In the table below, the aggregated values are indicated in the bottom row.
order id | Client name | Profit | Event Cost per Client |
---|---|---|---|
O-12345 | Bruce Wayne | $10,000 | $6,000 |
O-12346 | Bruce Wayne | $15,000 | $6,000 |
O-12349 | Lucius Fox | $10,000 | $9,000 |
O-12350 | Lucius Fox | $12,000 | $9,000 |
O-12351 | Lucius Fox | $10,000 | $9,000 |
O-12352 | Lucius Fox | $14,000 | $9,000 |
COUNT: | COUNT UNIQUE: | SUM: | SUM: |
6 | 2 | $71,000 | $15,000 |
When adding the profit together, notice that KAWA does a simple SUM across all rows. In fact, $10,000 + $15,000 + $10,000 + $12,000 + $10,000 + $14,000 = $71,000
.
ℹ️ However, when adding the event cost by client, KAWA does a sum distinct, counting each client only once. More generally, at each level of grouping, KAWA will keep track of all the partitions met and count them only once.
Here, there is only one group, containing all the rows (The grand total is performed on all the rows). KAWA detects that the partition Bruce Wayne
appears twice and that the partition Lucius Fox
is here three times. It then counts each one once only when performing the Sum. That explains why the SUM of event cost by client is: $6,000 + $9,000 = $15,000
and not $6,000 + $6,000 + $9,000 + $9,000 + $9,000 + $9,000
.
1.3.4 Step 4: Mixing local columns with lookup columns in a sheet
To complete our example, we want to compute the net profit per customer. This is done by subtracting the Total profit and the Event cost, for each customer.

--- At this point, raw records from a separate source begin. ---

(** Trimming the whole text first does not change the trimmed tokens. *)
Lemma tokens_trim s : map trim (split (trim s)) = tokens s.
Proof.
  unfold tokens, trim at 2.
  rewrite split_trimEnd, map_trim_mapLast, split_trimStart.
  destruct (split s) as [|h t]; [reflexivity|].
  simpl. now rewrite trim_trimStart.
Qed.




End StringFacts.

(** ** The parser *)

Section ParserFacts.

Lemma mapO_parseItem l :
  mapO parseItem l =
  match find notNumber (map trim l) with
  | Some tok => Throw (ErrorObj (Chars (lit "Invalid number: " ++ tok)))
  | None => Return (map parseFloat (map trim l))
  end.
Proof.
  induction l as [|item l IH]; [reflexivity|].
  cbn [mapO map find]. unfold parseItem at 1, notNumber at 1.
  destruct (isNaN (parseFloat (trim item))); [reflexivity|].
  cbn [bindO]. rewrite IH.
  destruct (find notNumber (map trim l)); reflexivity.
Qed.

(** [parseFeatures] without its control flow: what it returns or throws,
    read off the trimmed tokens of the text. *)
Lemma parseFeatures_eq s :
  parseFeatures s =
  if isEmpty (trim s) then Return None
  else match find notNumber (tokens s) with
       | Some tok => Throw (ErrorObj (Chars (lit "Invalid number: " ++ tok)))
       | None =>
           if (List.length (tokens s) =? 46)%nat then
             Return (Some (map parseFloat (tokens s)))
           else Throw (ErrorObj (expectedMessage (List.length (tokens s))))
       end.
Proof.
  unfold parseFeatures.
  destruct (isEmpty (trim s)); [reflexivity|].
  rewrite mapO_parseItem, tokens_trim.
  destruct (find notNumber (tokens s)); [reflexivity|].
  cbn [bindO catchO]. rewrite length_map.
  destruct (List.length (tokens s) =? 46)%nat; reflexivity.
Qed.

Lemma find_notNumber_None l :
  find notNumber (map trim l) = None <->
  Forall (fun tok => notNumber (trim tok) = false) l.
Proof.
  induction l as [|tok l IH]; cbn [map find].
  - split; [constructor|reflexivity].
  - destruct (notNumber (trim tok)) eqn:E; split; intros H.
    + discriminate.
    + inversion H; congruence.
    + constructor; [exact E|now apply IH].
    + inversion H; now apply IH.
Qed.

(** A token that [find] reports is the first one that is not a number. *)
Lemma find_notNumber_Some l t :
  find notNumber (map trim l) = Some t ->
  exists before tok after,
    l = before ++ tok :: after /\ t = trim tok /\
    notNumber (trim tok) = true /\
    Forall (fun tok' => notNumber (trim tok') = false) before.
Proof.
  induction l as [|tok l IH]; cbn [map find]; [discriminate|].
  destruct (notNumber (trim tok)) eqn:E; intros H.
  - injection H as <-. exists [], tok, l. repeat split; auto.
  - destruct (IH H) as (before & tok' & after & -> & -> & Hn & Hb).
    exists (tok :: before), tok', after. repeat split; auto.
Qed.

(** The tokens of a text are all numbers when a run of the check says
    so. *)
Lemma all_numbers_check l :
  forallb (fun tok => negb (notNumber (trim tok))) l = true ->
  Forall (fun tok => isNaN (parseFloat (trim tok)) = false) l.
Proof.
  intros F. apply Forall_forall. intros tok Hin.
  rewrite forallb_forall in F. specialize (F tok Hin).
  unfold notNumber in F. now destruct (isNaN (parseFloat (trim tok))).
Qed.

Lemma tokens_length s : List.length (tokens s) = List.length (split s).
Proof. apply length_map. Qed.

(** A blank text has one token, and it is blank. *)
Lemma blank_tokens s : isEmpty (trim s) = true -> tokens s = [[]].
Proof.
  intros H. rewrite <- tokens_trim.
  destruct (trim s); [reflexivity|discriminate].
Qed.

Lemma blank_single s :
  isEmpty (trim s) = true -> exists tok, split s = [tok] /\ trim tok = [].
Proof.
  intros H. apply blank_tokens in H. unfold tokens in H.
  destruct (split s) as [|tok [|tok' l]]; try discriminate.
  injection H as H. now exists tok.
Qed.

Lemma parseFeatures_success s v :
  parseFeatures s = Return (Some v) <->
  List.length (split s) = 46%nat /\
  Forall (fun tok => notNumber (trim tok) = false) (split s) /\
  v = map (fun tok => parseFloat (trim tok)) (split s).
Proof.
  rewrite parseFeatures_eq.
  destruct (isEmpty (trim s)) eqn:B.
  - split; [discriminate|]. intros (L & _).
    apply blank_tokens in B. rewrite <- tokens_length, B in L. discriminate.
  - destruct (find notNumber (tokens s)) as [t|] eqn:F.
    + split; [discriminate|]. intros (_ & V & _).
      apply find_notNumber_None in V. unfold tokens in F. congruence.
    + apply find_notNumber_None in F.
      destruct (List.length (tokens s) =? 46)%nat eqn:L.
      * apply Nat.eqb_eq in L. rewrite tokens_length in L.
        unfold tokens. rewrite map_map. split.
        -- intros H. injection H as <-. auto.
        -- intros (_ & _ & ->). reflexivity.
      * apply Nat.eqb_neq in L. rewrite tokens_length in L.
        split; [discriminate|]. intros (L' & _). contradiction.
Qed.

End ParserFacts.

(** ** The submit handler *)

Section HandlerFacts.

Variable net : network.

(** [handlePredict] without its control flow. *)
Lemma submit_eq st :
  submit net st =
  match parseFeatures (input st) with
  | Return None =>
      finished st [SetError (Some pleaseEnter)] JNull (Some pleaseEnter)
  | Throw e =>
      let msg := messageOr "An unexpected error occurred" e in
      finished st [SetError (Some msg)] JNull (Some msg)
  | Return (Some features) =>
      match answer (net features) with
      | inl msg =>
          finished st [SetLoading true; Fetch features; SetError (Some msg)]
                   JNull (Some msg)
      | inr data =>
          finished st [SetLoading true; Fetch features; SetResult data]
                   data None
      end
  end.
Proof.
  destruct st as [text ld res err].
  unfold submit, handlePredict, finished.
  cbv [bind tryFinally tryCatch setError setResult setLoading getInput
       liftO emit ui trace input loading result error app snd].
  destruct (parseFeatures text) as [[features|]|e]; try reflexivity.
  cbv [fetch emit ui trace app answer].
  destruct (net features) as [e|r]; [reflexivity|].
  unfold httpError, json, readDetail.
  destruct (ok r); cbv [negb];
    destruct (body r) as [e|v]; try reflexivity.
  destruct v as [| | | | |fields]; try reflexivity.
  cbv [ret throw liftO].
  destruct (getField (lit "detail") fields) as [d|]; [|reflexivity].
  unfold newError.
  destruct (truthy (Some d)); [|reflexivity].
  destruct (convertible d); reflexivity.
Qed.

End HandlerFacts.

(** ** Comparisons with the two thresholds *)

Section ThresholdFacts.

Lemma n0_3_eq : n0_3 = S754_finite false 5404319552844595 (-54).
Proof. vm_compute. reflexivity. Qed.

Lemma n0_7_eq : n0_7 = S754_finite false 6305039478318694 (-53).
Proof. vm_compute. reflexivity. Qed.

Lemma SFcompare_antisym x y :
  SFcompare y x = option_map CompOpp (SFcompare x y).
Proof.
  destruct x as [sx|sx| |sx mx ex], y as [sy|sy| |sy my ey];
    try destruct sx; try destruct sy; try reflexivity;
    cbn [SFcompare option_map]; f_equal;
    rewrite (Z.compare_antisym ex ey);
    destruct (ex ?= ey)%Z; cbn [CompOpp]; try reflexivity;
    rewrite (Pos.compare_cont_antisym mx my Eq); reflexivity.
Qed.

Lemma SFcompare_defined x y :
  isNaN x = false -> isNaN y = false -> SFcompare x y <> None.
Proof.
  destruct x as [sx|sx| |sx mx ex], y as [sy|sy| |sy my ey];
    try discriminate; intros _ _;
    try destruct sx; try destruct sy; discriminate.
Qed.

Lemma SFcompare_eq_finite x s m e :
  SFcompare x (S754_finite s m e) = Some Eq -> x = S754_finite s m e.
Proof.
  destruct x as [sx|sx| |sx mx ex]; cbn [SFcompare];
    try (destruct sx; discriminate); try (destruct s; discriminate).
  destruct sx, s; try discriminate;
    destruct (Z.compare_spec ex e) as [->| |]; try discriminate;
    intros H; injection H as H.
  - apply (f_equal CompOpp) in H. rewrite CompOpp_involutive in H.
    cbn in H. apply Pos.compare_eq in H. now subst.
  - apply Pos.compare_eq in H. now subst.
Qed.

(** Below [0.3] is below [0.7]. *)
Lemma below_low_below_high p :
  SFcompare p n0_3 = Some Lt -> SFcompare p n0_7 = Some Lt.
Proof.
  rewrite n0_3_eq, n0_7_eq.
  destruct p as [s|s| |s m e]; cbn [SFcompare]; try congruence;
    try (destruct s; congruence).
  destruct s; [reflexivity|].
  destruct (Z.compare_spec e (-54)) as [->| |]; try discriminate.
  - reflexivity.
  - destruct (Z.compare_spec e (-53)); try lia. reflexivity.
Qed.

End ThresholdFacts.

(** Label and bar of [p], once [p] has been compared with both thresholds. *)
Ltac by_comparisons p E3 E7 :=
  unfold getRiskLevel, barGradient, lt, gt, SFltb;
  rewrite (SFcompare_antisym p n0_3), (SFcompare_antisym p n0_7);
  rewrite E3, E7; split; reflexivity.

(** * The claims *)

(** ** Parsing *)

(** C1: [parseFeatures] returns a vector exactly on the texts that have 46
    comma-separated tokens, each of which [parseFloat] reads as a number once
    trimmed, and the vector is then the 46 values in the order of the tokens;
    on every other text it returns no vector at all. *)
Theorem parseFeatures_all_or_nothing (inputText : jsstring) (v : list number) :
  parseFeatures inputText = Return (Some v) <->
  List.length (split inputText) = 46%nat /\
  Forall (fun tok => isNaN (parseFloat (trim tok)) = false) (split inputText) /\
  v = map (fun tok => parseFloat (trim tok)) (split inputText).
Proof. exact (parseFeatures_success inputText v). Qed.

Lemma parseFeatures_placeholder :
  (List.length (split placeholder) = 46%nat /\
   forallb (fun tok => negb (isNaN (parseFloat (trim tok))))
           (split placeholder) = true) /\
  parseFeatures placeholder = Return (Some placeholderFeatures).
Proof.
  split; [split; vm_compute; reflexivity|].
  apply (proj2 (parseFeatures_all_or_nothing placeholder placeholderFeatures)).
  split; [vm_compute; reflexivity|]. split; [|reflexivity].
  apply all_numbers_check. vm_compute. reflexivity.
Defined.

(** C4, as the code has it: a vector that [parseFeatures] returns has 46
    elements and none of them is [NaN]; an element may be infinite. *)
Theorem parseFeatures_vector_not_NaN (inputText : jsstring) (v : list number) :
  parseFeatures inputText = Return (Some v) ->
  List.length v = 46%nat /\ Forall (fun x => isNaN x = false) v.
Proof.
  intros H. apply parseFeatures_success in H. destruct H as (L & V & ->).
  split; [now rewrite length_map|].
  apply Forall_map. exact V.
Qed.

Lemma parseFeatures_vector_not_NaN_placeholder :
  parseFeatures placeholder = Return (Some placeholderFeatures) /\
  List.length placeholderFeatures = 46%nat /\
  Forall (fun x => isNaN x = false) placeholderFeatures.
Proof.
  assert (H : parseFeatures placeholder = Return (Some placeholderFeatures))
    by (vm_compute; reflexivity).
  split; [exact H|].
  exact (parseFeatures_vector_not_NaN placeholder H).
Defined.

(** C4 fails as stated: of the 46 tokens of [infiniteInput] the first is
    [Infinity] and the second overflows, and the vector returned holds the two
    infinite values. *)
Lemma parseFeatures_returns_infinity :
  parseFeatures infiniteInput =
    Return (Some (S754_infinity false :: S754_infinity true :: repeat n1 44)) /\
  isFinite (S754_infinity false) = false /\
  isFinite (S754_infinity true) = false.
Proof. vm_compute. repeat split. Qed.

(** C2, as the code has it: when every token of the text is a number and
    there are [n] of them, [n] other than 46, [parseFeatures] throws and the
    error shown is "Expected 46 features, but got n" with no request made.
    A blank text is not such an input: [parseFeatures] returns [null] for it
    and the error shown is a fixed sentence. *)
Theorem wrong_count_error (net : network) (st : state) :
  (forall n,
     Forall (fun tok => isNaN (parseFloat (trim tok)) = false)
            (split (input st)) ->
     List.length (split (input st)) = n -> n <> 46%nat ->
     parseFeatures (input st) =
       Throw (ErrorObj (Chars (lit "Expected 46 features, but got "
                               ++ decimal (N.of_nat n)))) /\
     error (ui (submit net st)) =
       Some (Chars (lit "Expected 46 features, but got "
                    ++ decimal (N.of_nat n))) /\
     existsb isFetch (trace (submit net st)) = false) /\
  (isEmpty (trim (input st)) = true ->
     parseFeatures (input st) = Return None /\
     error (ui (submit net st)) =
       Some (Chars (lit "Please enter exactly 46 comma-separated numbers")) /\
     existsb isFetch (trace (submit net st)) = false).
Proof.
  split.
  - intros n V L Hn.
    assert (E : parseFeatures (input st) =
                Throw (ErrorObj (expectedMessage n))).
    { rewrite parseFeatures_eq.
      destruct (isEmpty (trim (input st))) eqn:B.
      - destruct (blank_single _ B) as (tok & S & T).
        rewrite S in V. inversion V as [|? ? N0 _]; subst.
        rewrite T in N0. discriminate N0.
      - apply find_notNumber_None in V. fold (tokens (input st)) in V.
        rewrite V, tokens_length, L.
        apply Nat.eqb_neq in Hn. now rewrite Hn. }
    split; [exact E|]. rewrite submit_eq, E. split; reflexivity.
  - intros B.
    assert (E : parseFeatures (input st) = Return None)
      by (rewrite parseFeatures_eq, B; reflexivity).
    split; [exact E|]. rewrite submit_eq, E. split; reflexivity.
Qed.

Lemma wrong_count_error_three :
  error (ui (submit offline (idle (lit "1, 2, 3")))) =
    Some (Chars (lit "Expected 46 features, but got 3")) /\
  error (ui (submit offline (idle (lit "  ")))) =
    Some (Chars (lit "Please enter exactly 46 comma-separated numbers")).
Proof.
  split.
  - refine (proj1 (proj2 (proj1 (wrong_count_error offline
                                   (idle (lit "1, 2, 3"))) 3%nat _ _ _))).
    + apply all_numbers_check. vm_compute. reflexivity.
    + vm_compute. reflexivity.
    + discriminate.
  - refine (proj1 (proj2 (proj2 (wrong_count_error offline
                                   (idle (lit "  "))) _))).
    vm_compute. reflexivity.
Defined.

Here, the net profit for Bruce Wayne would be:
NET PROFIT('Bruce Wayne') = ( $10,000 + $15,000 ) - $6,000 = $19,000
Notice that in this formula, we are dealing with two different granularities:
- Profit is at the Order granularity, there is one value per order.
- Event cost is at the Customer granularity, there is only one value per customer.
In KAWA, you would write this simply like this:
When aggregating values of this formula together, meaning computing:
SUM( Net Profit) = SUM( Profit - Cost by Client)
KAWA will look at all the granularities within the aggregation and will automatically apply the Distinct functions for each one, at the right level. Here, profit will be summed at the Order granularity and Cost by client at the client granularity.
⚠️ This system will not work when one aggregation operation deals with multiple granularities originating from multiple linked columns. To make those cases work, please refer to the Level of detail documentation. You would need to wrap each Linked column in its own group function.
order id | Client name | Profit | Cost per Client | Net Profit |
---|---|---|---|---|
O-12345 | Bruce Wayne | $10,000 | $6,000 | $4,000 |
O-12346 | Bruce Wayne | $15,000 | $6,000 | $9,000 |
O-12349 | Lucius Fox | $10,000 | $9,000 | $1,000 |
O-12350 | Lucius Fox | $12,000 | $9,000 | $3,000 |
O-12351 | Lucius Fox | $10,000 | $9,000 | $1,000 |
O-12352 | Lucius Fox | $14,000 | $9,000 | $5,000 |
COUNT: | COUNT UNIQUE: | SUM: | SUM: | SUM: |
6 | 2 | $71,000 | $15,000 | $56,000 |
The Total net profit is $71,000 + $15,000 = $56,000
. Also note that the net profit at row level do not make much sense as we subtract the total cost per client with the profit for one order only.